_Given data_

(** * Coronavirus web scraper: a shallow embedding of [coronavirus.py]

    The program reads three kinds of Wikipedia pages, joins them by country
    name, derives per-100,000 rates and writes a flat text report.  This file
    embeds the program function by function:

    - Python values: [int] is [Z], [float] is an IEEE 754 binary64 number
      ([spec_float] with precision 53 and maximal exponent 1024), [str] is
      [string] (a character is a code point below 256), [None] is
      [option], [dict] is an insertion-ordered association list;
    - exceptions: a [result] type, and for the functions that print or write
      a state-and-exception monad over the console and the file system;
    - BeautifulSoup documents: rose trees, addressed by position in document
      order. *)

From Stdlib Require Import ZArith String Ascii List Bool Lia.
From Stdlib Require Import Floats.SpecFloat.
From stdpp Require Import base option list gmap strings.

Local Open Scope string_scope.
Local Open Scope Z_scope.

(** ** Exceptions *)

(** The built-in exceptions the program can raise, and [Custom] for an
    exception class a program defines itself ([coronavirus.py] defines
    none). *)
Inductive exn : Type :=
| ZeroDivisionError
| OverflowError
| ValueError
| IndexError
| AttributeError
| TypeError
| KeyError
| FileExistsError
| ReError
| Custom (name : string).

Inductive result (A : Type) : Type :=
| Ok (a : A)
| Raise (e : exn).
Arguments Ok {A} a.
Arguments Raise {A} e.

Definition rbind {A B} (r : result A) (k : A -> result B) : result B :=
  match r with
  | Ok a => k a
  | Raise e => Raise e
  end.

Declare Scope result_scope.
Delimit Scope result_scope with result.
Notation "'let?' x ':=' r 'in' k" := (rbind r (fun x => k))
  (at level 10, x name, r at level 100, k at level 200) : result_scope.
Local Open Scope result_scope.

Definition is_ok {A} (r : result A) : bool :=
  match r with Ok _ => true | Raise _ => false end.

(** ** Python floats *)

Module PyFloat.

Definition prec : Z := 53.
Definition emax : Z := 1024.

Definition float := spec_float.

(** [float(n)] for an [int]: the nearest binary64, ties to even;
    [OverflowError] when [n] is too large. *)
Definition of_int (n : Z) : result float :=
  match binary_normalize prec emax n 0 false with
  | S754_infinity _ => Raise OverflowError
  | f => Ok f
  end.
...
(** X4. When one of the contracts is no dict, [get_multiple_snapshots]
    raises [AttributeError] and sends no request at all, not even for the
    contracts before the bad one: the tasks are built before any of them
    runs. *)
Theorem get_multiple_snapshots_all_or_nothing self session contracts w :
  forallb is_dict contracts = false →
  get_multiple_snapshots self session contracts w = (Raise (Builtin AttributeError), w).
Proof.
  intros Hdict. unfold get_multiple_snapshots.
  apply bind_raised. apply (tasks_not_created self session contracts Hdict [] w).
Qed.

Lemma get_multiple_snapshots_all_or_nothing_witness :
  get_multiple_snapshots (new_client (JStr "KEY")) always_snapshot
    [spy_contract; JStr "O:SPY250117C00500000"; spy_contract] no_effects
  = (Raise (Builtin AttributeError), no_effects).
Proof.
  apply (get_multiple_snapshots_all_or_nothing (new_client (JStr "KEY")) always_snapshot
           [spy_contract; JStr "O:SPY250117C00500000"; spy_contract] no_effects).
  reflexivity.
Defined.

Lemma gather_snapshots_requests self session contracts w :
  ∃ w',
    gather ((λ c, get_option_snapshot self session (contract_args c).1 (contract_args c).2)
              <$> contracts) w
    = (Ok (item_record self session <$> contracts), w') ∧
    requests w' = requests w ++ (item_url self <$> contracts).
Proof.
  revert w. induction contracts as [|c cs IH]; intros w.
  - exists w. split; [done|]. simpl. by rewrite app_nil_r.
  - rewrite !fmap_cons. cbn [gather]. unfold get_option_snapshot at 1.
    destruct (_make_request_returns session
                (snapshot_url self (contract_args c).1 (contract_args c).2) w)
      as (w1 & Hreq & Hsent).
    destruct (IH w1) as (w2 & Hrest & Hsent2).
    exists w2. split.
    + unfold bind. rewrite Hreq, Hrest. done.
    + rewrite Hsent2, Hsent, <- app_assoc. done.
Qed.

_Task description_
Above are the entries. Output exactly the lines beginning with the line that has "- rewrite !fmap_cons." and ending with the line that has "exists w2. split.".

_Exercise answer_
  - rewrite !fmap_cons. cbn [gather]. unfold get_option_snapshot at 1.
    destruct (_make_request_returns session
                (snapshot_url self (contract_args c).1 (contract_args c).2) w)
      as (w1 & Hreq & Hsent).
    destruct (IH w1) as (w2 & Hrest & Hsent2).
    exists w2. split.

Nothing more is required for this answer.